(** * go-data-segment: Merkle trees over truncated SHA-256 and the
    data-segment inclusion verifier

    A shallow embedding of [merkleTree/merkleTree.go] and
    [datasegment/inclusion.go].  Go values are modelled as follows:

    - [int] and [uint64] are [Z]; conversions and wrap-around are written
      out with [uint64] and [int64];
    - [[]byte] is [list byte], [[32]byte] is a [list byte] of length 32;
    - slices are lists, read with [!!] and written with [<[ i := x ]>];
      an access outside the slice is the run-time panic [Panic];
    - a Go function returning [(T, error)] returns an [outcome T]. *)

From Stdlib Require Import ZArith Lia ZifyNat Strings.Byte String DecimalString.
From stdpp Require Import base tactics option list.

Local Open Scope Z_scope.

(** ** Outcomes of Go calls *)

(** A Go [error] value: [errors.New msg], or [xerrors.Errorf] wrapping an
    inner error with [%w]. *)
Inductive error : Type :=
| ErrNew (msg : string)
| ErrWrap (msg : string) (inner : error).

(** What a call does: it returns a value, returns an error to its caller,
    or aborts with a run-time panic (index out of range, nil dereference,
    negative length or shift count). *)
Inductive outcome (A : Type) : Type :=
| Ok (a : A)
| Err (e : error)
| Panic.

Arguments Ok {A} a.
Arguments Err {A} e.
Arguments Panic {A}.

Definition bind {A B : Type} (m : outcome A) (k : A -> outcome B) : outcome B :=
  match m with
  | Ok a => k a
  | Err e => Err e
  | Panic => Panic
  end.
(** * Gemini Runner: the run-state store and the world simulation loop

    A shallow embedding of [src/store.ts] (the zustand store holding the
    run state) and of the per-frame object loop of the level manager,
    followed by the properties of the specification that were checked
    against them.

    Numbers.  JavaScript numbers are IEEE-754 doubles.  Fields that only
    ever hold integers (score, lives, level, lane count, multiplier,
    millisecond timestamps) are modelled as [Z]; fields that hold
    fractional values (the scroll speed, positions, timers in seconds)
    are modelled with the kernel's binary64 floats, so that [+], [*],
    [<] are the operations the program executes. *)

From Stdlib Require Import ZArith List Bool Lia Floats String Sorted.
Import ListNotations.
Open Scope Z_scope.

(* Decimal literals such as 0.40 denote the nearest double, as in JavaScript. *)
Set Warnings "-inexact-float".

(* ================================================================== *)
(** ** types.ts                                                        *)
(* ================================================================== *)

Module Types.

(** [enum GameStatus]. *)
Inductive GameStatus := MENU | PLAYING | SHOP | GAME_OVER | VICTORY.

Definition GameStatus_eqb (a b : GameStatus) : bool :=
  match a, b with
  | MENU, MENU | PLAYING, PLAYING | SHOP, SHOP
  | GAME_OVER, GAME_OVER | VICTORY, VICTORY => true
  | _, _ => false
  end.

(** The numeric constants imported from [./types].  Their values are
    not part of the sources at hand, so every definition below takes
    them as a parameter. *)
Class Constants := {
  RUN_SPEED_BASE : float;
  COMBO_WINDOW_MS : Z;
  MAX_MULTIPLIER : Z;
  REMOVE_DISTANCE : float
}.

End Types.
Export Types.

(* ================================================================== *)
(** ** store.ts                                                        *)
(* ================================================================== *)

Module Store.

(** The data fields of [interface GameState]. *)
Record GameState := mkState {
  status : GameStatus;
  score : Z;
  lives : Z;
  maxLives : Z;
  speed : float;
  collectedLetters : list Z;
  level : Z;
  laneCount : Z;
  gemsCollected : Z;
  distance : Z;
  multiplier : Z;
  multiplierEndTime : Z;
  hasDoubleJump : bool;
  hasImmortality : bool;
  isImmortalityActive : bool
}.

(** One property of a [Partial<GameState>] object literal. *)
Inductive Field :=
| Status (v : GameStatus)
| Score (v : Z)
| Lives (v : Z)
| MaxLives (v : Z)
| Speed (v : float)
| CollectedLetters (v : list Z)
| Level (v : Z)
| LaneCount (v : Z)
| GemsCollected (v : Z)
| Distance (v : Z)
| Multiplier (v : Z)
| MultiplierEndTime (v : Z)
| HasDoubleJump (v : bool)
| HasImmortality (v : bool)
| IsImmortalityActive (v : bool).

(** [Partial<GameState>]: the properties in the order they were
    written; a later write of the same property wins. *)
Definition Partial := list Field.

Definition assign (s : GameState) (f : Field) : GameState :=
  let 'mkState st sc li ml sp cl lv lc gc di mu me dj im ia := s in
  match f with
  | Status v              => mkState v  sc li ml sp cl lv lc gc di mu me dj im ia
  | Score v               => mkState st v  li ml sp cl lv lc gc di mu me dj im ia
  | Lives v               => mkState st sc v  ml sp cl lv lc gc di mu me dj im ia
  | MaxLives v            => mkState st sc li v  sp cl lv lc gc di mu me dj im ia
  | Speed v               => mkState st sc li ml v  cl lv lc gc di mu me dj im ia
  | CollectedLetters v    => mkState st sc li ml sp v  lv lc gc di mu me dj im ia
  | Level v               => mkState st sc li ml sp cl v  lc gc di mu me dj im ia
  | LaneCount v           => mkState st sc li ml sp cl lv v  gc di mu me dj im ia
  | GemsCollected v       => mkState st sc li ml sp cl lv lc v  di mu me dj im ia
  | Distance v            => mkState st sc li ml sp cl lv lc gc v  mu me dj im ia
  | Multiplier v          => mkState st sc li ml sp cl lv lc gc di v  me dj im ia
  | MultiplierEndTime v   => mkState st sc li ml sp cl lv lc gc di mu v  dj im ia
  | HasDoubleJump v       => mkState st sc li ml sp cl lv lc gc di mu me v  im ia
  | HasImmortality v      => mkState st sc li ml sp cl lv lc gc di mu me dj v  ia
  | IsImmortalityActive v => mkState st sc li ml sp cl lv lc gc di mu me dj im v
  end.
Lemma index_of_app u pre post : u ∉ pre -> index_of u (pre ++ u :: post) = length pre.
Proof.
  induction pre as [|x pre IH]; intros Hu; cbn; [by rewrite decide_True|].
  apply not_elem_of_cons in Hu as [Hx Hu]. rewrite decide_False by done. by rewrite IH.
Qed.

Lemma index_of_lt u pre post : u ∈ pre -> index_of u (pre ++ post) < length pre.
Proof.
  induction pre as [|x pre IH]; intros Hu; [by apply elem_of_nil in Hu|]. cbn.
  case_decide as E; [lia|]. apply elem_of_cons in Hu as [->|Hu]; [done|].
  specialize (IH Hu). lia.
Qed.

(** ** Machine words: [std::size_t] on the supported 64-bit platforms *)

Local Open Scope Z_scope.

(** [std::numeric_limits<std::size_t>::digits] *)
Definition no_of_bits_per_digit : Z := 64.

Definition word_modulus : Z := 2 ^ no_of_bits_per_digit.

(** Reduction of an unsigned result to its width. *)
Definition wrap (z : Z) : Z := z mod word_modulus.

Definition is_word (z : Z) : Prop := 0 <= z < word_modulus.

Lemma word_modulus_val : word_modulus = 18446744073709551616.
Proof. reflexivity. Qed.

Lemma wrap_is_word z : is_word (wrap z).
Proof. apply Z.mod_pos_bound. reflexivity. Qed.

Lemma wrap_small z : is_word z -> wrap z = z.
Proof. apply Z.mod_small. Qed.

(** [wrap_spec] turns one occurrence of [wrap] into a linear constraint: the
    form in which [lia] can use it. *)
Lemma wrap_spec z : exists q, z = word_modulus * q + wrap z /\ is_word (wrap z).
Proof.
  exists (z / word_modulus). split; [apply Z.div_mod; discriminate|apply wrap_is_word].
Qed.
(** C40: the digit division is exact - quotient and remainder, for every digit
    and every incoming remainder below the divisor - if and only if the divisor
    is at most 2^32.  The comment above [divide_single_number] only asks that the
    remainder is below the divisor; for a larger divisor the shift of the
    remainder drops its high half. *)
Theorem divide_single_number_exact_iff q :
  0 < q < word_modulus ->
  (forall p r, is_word p -> 0 <= r < q ->
     let '(d, r') := divide_single_number p q r in
     r * word_modulus + p = q * d + r' /\ 0 <= r' < q /\ is_word d) <->
  q <= 2 ^ 32.
Proof.
  intros Hq. split.
  - intros H. destruct (Z.le_gt_cases q (2 ^ 32)) as [|Hwide]; [done|exfalso].
    specialize (H 0 (2 ^ 32) ltac:(word_lia) ltac:(lia)).
    assert (E : divide_single_number 0 q (2 ^ 32) = (0 / q + 0, 0 mod q)).
    { unfold divide_single_number. rewrite !shiftr_half, !shiftl_half.
      change (wrap (0 / 2 ^ 32 + wrap (2 ^ 32 * 2 ^ 32))) with 0.
      by rewrite Z.div_0_l, Z.mod_0_l by lia. }
    rewrite E, Z.div_0_l, Z.mod_0_l in H by lia. rewrite word_modulus_val in H. lia.
  - intros Hle p r Hp Hr. apply divide_single_number_exact; [done|lia|done].
Qed.

Lemma gcd_loop_spec fuel p q :
  0 < q <= p -> Z.log2 p + Z.log2 q < Z.of_nat fuel ->
  gcd_loop fuel p q (p mod q) = Some (Z.gcd p q).
Proof.
  revert p q. induction fuel as [|fuel IH]; intros p q Hq Hf.
  { pose proof (Z.log2_nonneg p). pose proof (Z.log2_nonneg q). lia. }
  pose proof (Z.mod_pos_bound p q ltac:(lia)) as Hm.
  pose proof (Z.div_mod p q ltac:(lia)) as Hd.
  cbn [gcd_loop]. destruct (Z.gtb_spec (p mod q) 0) as [Hpos|Hz].
  - rewrite IH.
    + f_equal. rewrite (Z.gcd_comm q), Z.gcd_mod, Z.gcd_comm by lia. reflexivity.
    + lia.
    + assert (1 <= p / q) by (apply Z.div_le_lower_bound; lia).
      assert (2 * (p mod q) <= p) by nia.
      pose proof (Z.log2_le_mono _ _ H0) as Hl.
      rewrite Z.log2_double in Hl by lia. lia.
  - assert (E : p mod q = 0) by lia.
    f_equal. apply Z.mod_divide in E; [|lia].
    rewrite Z.gcd_comm. symmetry. apply Z.divide_gcd_iff; [lia|exact E].
Qed.

Lemma log2_word n : is_word n -> Z.log2 n < 64.
Proof.
  intros Hn. destruct (Z.eq_dec n 0) as [->|]; [reflexivity|].
  apply Z.log2_lt_pow2; [word_lia|]. change (2 ^ 64) with word_modulus. word_lia.
Qed.

(** The Euclidean loop on machine words terminates within its 129 iterations
    and computes the greatest common divisor. *)
Lemma greatest_common_divisor_spec p q :
  is_word p -> is_word q -> greatest_common_divisor p q = Some (Z.gcd p q).
Proof.
  intros Hp Hq. unfold greatest_common_divisor.
  pose proof (log2_word p Hp). pose proof (log2_word q Hq).
  destruct (Z.eqb_spec p 0) as [->|Hp0].
  { f_equal. symmetry. apply Z.gcd_0_l_nonneg. word_lia. }
  destruct (Z.eqb_spec q 0) as [->|Hq0].
  { f_equal. symmetry. apply Z.gcd_0_r_nonneg. word_lia. }
  destruct (Z.ltb_spec p q).
  - rewrite gcd_loop_spec, Z.gcd_comm; [reflexivity|word_lia|].
    rewrite Z2Nat.id; unfold no_of_bits_per_digit; lia.
  - rewrite gcd_loop_spec; [reflexivity|word_lia|].
    rewrite Z2Nat.id; unfold no_of_bits_per_digit; lia.
Qed.

Lemma word_div n d : is_word n -> 0 < d -> is_word (n / d).
Proof.
  intros Hn Hd. split; [apply Z.div_pos; word_lia|].
  apply Z.div_lt_upper_bound; [exact Hd|]. unfold is_word in Hn. nia.
Qed.

(** [remove_common_divisor] terminates on all machine words that are not
    both zero, keeps the ratio and leaves coprime numbers, which is what its
    closing assertion checks. *)
Lemma remove_common_divisor_coprime p q :
  is_word p -> is_word q -> (p, q) <> (0, 0) ->
  exists p' q', remove_common_divisor p q = Some (p', q') /\
    p * q' = q * p' /\ greatest_common_divisor p' q' = Some 1.
Proof.
  intros Hp Hq H0. unfold remove_common_divisor.
  rewrite greatest_common_divisor_spec by assumption.
  exists (p / Z.gcd p q), (q / Z.gcd p q). split; [reflexivity|].
  assert (Hg : Z.gcd p q <> 0).
  { intros E. apply Z.gcd_eq_0 in E as [-> ->]. now apply H0. }
  pose proof (Z.gcd_nonneg p q).
  destruct (Z.gcd_divide_l p q) as [a Ha], (Z.gcd_divide_r p q) as [b Hb].
  assert (Ea : p / Z.gcd p q = a) by (rewrite Ha at 1; apply Z.div_mul, Hg).
  assert (Eb : q / Z.gcd p q = b) by (rewrite Hb at 1; apply Z.div_mul, Hg).
  split.
  - rewrite Ea, Eb, Ha at 1. rewrite Hb at 2. ring.
  - rewrite greatest_common_divisor_spec.
    + f_equal. apply Z.gcd_div_gcd; auto.
    + apply word_div; [exact Hp|lia].
    + apply word_div; [exact Hq|lia].
Qed.

End Digits.

(** ** The class [big_natural_number] *)

Module Big.

(** [std::vector<std::size_t> m_number], least significant digit first. *)
Definition big_natural_number : Type := list Z.

(** [for( ; m_number.size()>0 && m_number.back()==0 ; ) m_number.pop_back();]:
    on the reversed vector the loop drops a prefix of zeros. *)
Fixpoint drop_leading_zeros (digits : list Z) : list Z :=
  match digits with
  | d :: rest => if d =? 0 then drop_leading_zeros rest else digits
  | [] => []
  end.

Definition remove_significant_digits_that_are_zero (n : big_natural_number)
  : big_natural_number :=
  reverse (drop_leading_zeros (reverse n)).

(** The condition asserted by [is_well_defined]. *)
Definition is_well_defined (n : big_natural_number) : bool :=
  match last n with
  | None => true
  | Some d => negb (d =? 0)
  end.

(** The loop of [multiply_by] over the digits, with its final carry. *)
Fixpoint multiply_digits (digits : list Z) (n carry : Z) : list Z * Z :=
  match digits with
  | [] => ([], carry)
  | i :: rest =>
      let '(i', carry') := multiply_single_number i n carry in
      let '(rest', carry'') := multiply_digits rest n carry' in
      (i' :: rest', carry'')
  end.

Definition multiply_by (this : big_natural_number) (n carry : Z) : big_natural_number :=
  let '(digits, carry) := multiply_digits this n carry in
  remove_significant_digits_that_are_zero
    (if carry =? 0 then digits else digits ++ [carry]).

(** [big_natural_number(const std::size_t n)] *)
Definition of_size_t (n : Z) : big_natural_number := if n >? 0 then [n] else [].

(** The code of a character, and [isdigit]. *)
Definition char_code (c : ascii) : Z := Z.of_nat (nat_of_ascii c).

Definition isdigit (c : ascii) : bool := (48 <=? char_code c) && (char_code c <=? 57).

(** The loop of the constructor from a string; [s] is the whole string, for
    the message of the exception. *)
Fixpoint parse_digits (s : string) (rest : string) (this : big_natural_number)
  : outcome big_natural_number :=
  match rest with
  | EmptyString => Returns this
  | String c rest =>
      if negb (isdigit c)
      then Throws ("Number " +:+ s +:+ " contains symbol '" +:+ String c ""
                     +:+ "' which is not a digit.")
      else parse_digits s rest
             (if char_code c >=? 48
              then multiply_by this 10 (wrap (char_code c - 48)) else this)
  end.

(** [big_natural_number(const std::string& s)] *)
Definition of_string (s : string) : outcome big_natural_number := parse_digits s s [].

Definition push_back (this : big_natural_number) (n : Z) : big_natural_number := this ++ [n].

Definition is_zero (this : big_natural_number) : bool :=
  Nat.eqb (length this) 0.

Definition is_number (this : big_natural_number) (n : Z) : bool :=
  if n =? 0 then Nat.eqb (length this) 0
  else match this with
       | [d] => d =? n
       | _ => false
       end.

Definition clear (this : big_natural_number) : big_natural_number := [].

(** [explicit operator std::size_t() const] *)
Definition to_size_t (this : big_natural_number) : outcome Z :=
  match this with
  | [] => Returns 0
  | [d] => Returns d
  | _ => Throws ("It is not possible to transform a big natural number into a machine "
                   +:+ "size number if it does not fit.")
  end.

Definition size (this : big_natural_number) : nat := length this.

(** [operator[]]; [m_number.at(n)] throws outside the vector. *)
Definition digit (this : big_natural_number) (n : nat) : outcome Z :=
  match this !! n with
  | Some d => Returns d
  | None => Throws "vector::_M_range_check"
  end.

Fixpoint digits_eqb (x y : list Z) : bool :=
  match x, y with
  | [], [] => true
  | a :: x, b :: y => (a =? b) && digits_eqb x y
  | _, _ => false
  end.

(** [operator==] and [operator!=] *)
Definition eqb (this other : big_natural_number) : bool := digits_eqb this other.
Definition neqb (this other : big_natural_number) : bool := negb (eqb this other).

(** The loop of [operator<] from the most significant digit down. *)
Fixpoint less_digits (i j : list Z) : bool :=
  match i, j with
  | a :: i, b :: j => if a <? b then true else if a >? b then false else less_digits i j
  | _, _ => false
  end.

Definition ltb (this other : big_natural_number) : bool :=
  if (length this <? length other)%nat then true
  else if (length other <? length this)%nat then false
  else less_digits (reverse this) (reverse other).

Definition gtb (this other : big_natural_number) : bool := ltb other this.
Definition leb (this other : big_natural_number) : bool := negb (gtb this other).
Definition geb (this other : big_natural_number) : bool := leb other this.

(** The loop of [divide_by]: it visits the digits from the most significant
    one down, here as a list in that order. *)
Fixpoint divide_digits (digits : list Z) (n remainder : Z) : list Z * Z :=
  match digits with
  | [] => ([], remainder)
  | i :: rest =>
      let '(i', remainder') := divide_single_number i n remainder in
      let '(rest', remainder'') := divide_digits rest n remainder' in
      (i' :: rest', remainder'')
  end.

(** The new value of the number and the returned remainder. *)
Definition divide_by (this : big_natural_number) (n : Z) : big_natural_number * Z :=
  let '(digits, remainder) := divide_digits (reverse this) n 0 in
  (remove_significant_digits_that_are_zero (reverse digits), remainder).

(** The loop of [add], from the current index on, with the digits of [this] and
    [other] that remain: first the two cases where one of the numbers is
    exhausted, with the digit pushed for the last carry. *)
Fixpoint add_digits_other (other : list Z) (carry : Z) : list Z :=
  match other with
  | [] => if carry >? 0 then [carry] else []
  | b :: other =>
      let '(d, carry) := add_single_number 0 b carry in d :: add_digits_other other carry
  end.

Fixpoint add_digits_this (this : list Z) (carry : Z) : list Z :=
  match this with
  | [] => if carry >? 0 then [carry] else []
  | a :: this =>
      let '(d, carry) := add_single_number a 0 carry in d :: add_digits_this this carry
  end.

Fixpoint add_digits (this other : list Z) (carry : Z) : list Z :=
  match this, other with
  | [], _ => add_digits_other other carry
  | _, [] => add_digits_this this carry
  | a :: this, b :: other =>
      let '(d, carry) := add_single_number a b carry in d :: add_digits this other carry
  end.

Definition add (this other : big_natural_number) : big_natural_number :=
  add_digits this other 0.

(** [operator+] *)
Definition plus (this other : big_natural_number) : big_natural_number := add this other.

(** The loop of [subtract]; it runs over all digits of [this], which has at
    least as many digits as [other]. *)
Fixpoint subtract_digits (this other : list Z) (carry : Z) : list Z * Z :=
  match this with
  | [] => ([], carry)
  | a :: this =>
      let '(b, other') := match other with [] => (0, []) | b :: other' => (b, other') end in
      let '(d, carry) := subtract_single_number a b carry in
      let '(rest, carry) := subtract_digits this other' carry in
      (d :: rest, carry)
  end.

(** [operator<<] and [pp]: repeated division by ten; [fuel] bounds the number
    of iterations of [for( ; !n.is_zero() ; )].  The characters are produced
    least significant first. *)
Definition digit_char (remainder : Z) : ascii := ascii_of_nat (Z.to_nat (48 + remainder)).

Fixpoint print_digits (fuel : nat) (n : big_natural_number) (s : string) : option string :=
  match fuel with
  | O => None
  | S fuel =>
      if is_zero n then Some s
      else let '(n, remainder) := divide_by n 10 in
           print_digits fuel n (String (digit_char remainder) s)
  end.

(** A digit of 64 bits has at most twenty decimal digits. *)
Definition pp (l : big_natural_number) : option string :=
  match print_digits (S (20 * length l)) l "" with
  | Some EmptyString => Some "0"
  | s => s
  end.

Definition pp_or_empty (l : big_natural_number) : string := default "" (pp l).

(** [subtract]: the value left in [this], and the message when the exception is
    thrown.  In the second case [this] has already been overwritten. *)
Definition subtract (this other : big_natural_number)
  : big_natural_number * option string :=
  if (length this <? length other)%nat
  then (this, Some ("Subtracting numbers " +:+ pp_or_empty this +:+ " and "
          +:+ pp_or_empty other +:+ " yields a non representable negative result (1)."))
  else
    let '(digits, carry) := subtract_digits this other 0 in
    if carry >? 0
    then (digits, Some ("Subtracting numbers " +:+ pp_or_empty digits +:+ " and "
            +:+ pp_or_empty other +:+ " yields a non representable negative result (2)."))
    else (remove_significant_digits_that_are_zero digits, None).

(** [operator-] *)
Definition minus (this other : big_natural_number) : outcome big_natural_number :=
  match subtract this other with
  | (result, None) => Returns result
  | (_, Some message) => Throws message
  end.

(** [multiply]: one iteration of the loop over the digits of [other] ... *)
Definition multiply_step (this : big_natural_number)
    (state : nat * big_natural_number * big_natural_number) (d : Z)
  : nat * big_natural_number * big_natural_number :=
  let '(offset, result, _) := state in
  let buffer := multiply_by (replicate offset 0 ++ this) d 0 in
  (S offset, add result buffer, buffer).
:::::
*Activity*: Taking the entries above, write out exactly the lines starting with the line containing "an access outside" and going on through the line containing "against them.", both included, and nothing else.

*Problem solution*:
      an access outside the slice is the run-time panic [Panic];
    - a Go function returning [(T, error)] returns an [outcome T]. *)

From Stdlib Require Import ZArith Lia ZifyNat Strings.Byte String DecimalString.
From stdpp Require Import base tactics option list.

Local Open Scope Z_scope.

(** ** Outcomes of Go calls *)

(** A Go [error] value: [errors.New msg], or [xerrors.Errorf] wrapping an
    inner error with [%w]. *)
Inductive error : Type :=
| ErrNew (msg : string)
| ErrWrap (msg : string) (inner : error).

(** What a call does: it returns a value, returns an error to its caller,
    or aborts with a run-time panic (index out of range, nil dereference,
    negative length or shift count). *)
Inductive outcome (A : Type) : Type :=
| Ok (a : A)
| Err (e : error)
| Panic.

Arguments Ok {A} a.
Arguments Err {A} e.
Arguments Panic {A}.

Definition bind {A B : Type} (m : outcome A) (k : A -> outcome B) : outcome B :=
  match m with
  | Ok a => k a
  | Err e => Err e
  | Panic => Panic
  end.
(** * Gemini Runner: the run-state store and the world simulation loop

    A shallow embedding of [src/store.ts] (the zustand store holding the
    run state) and of the per-frame object loop of the level manager,
    followed by the properties of the specification that were checked
    against them.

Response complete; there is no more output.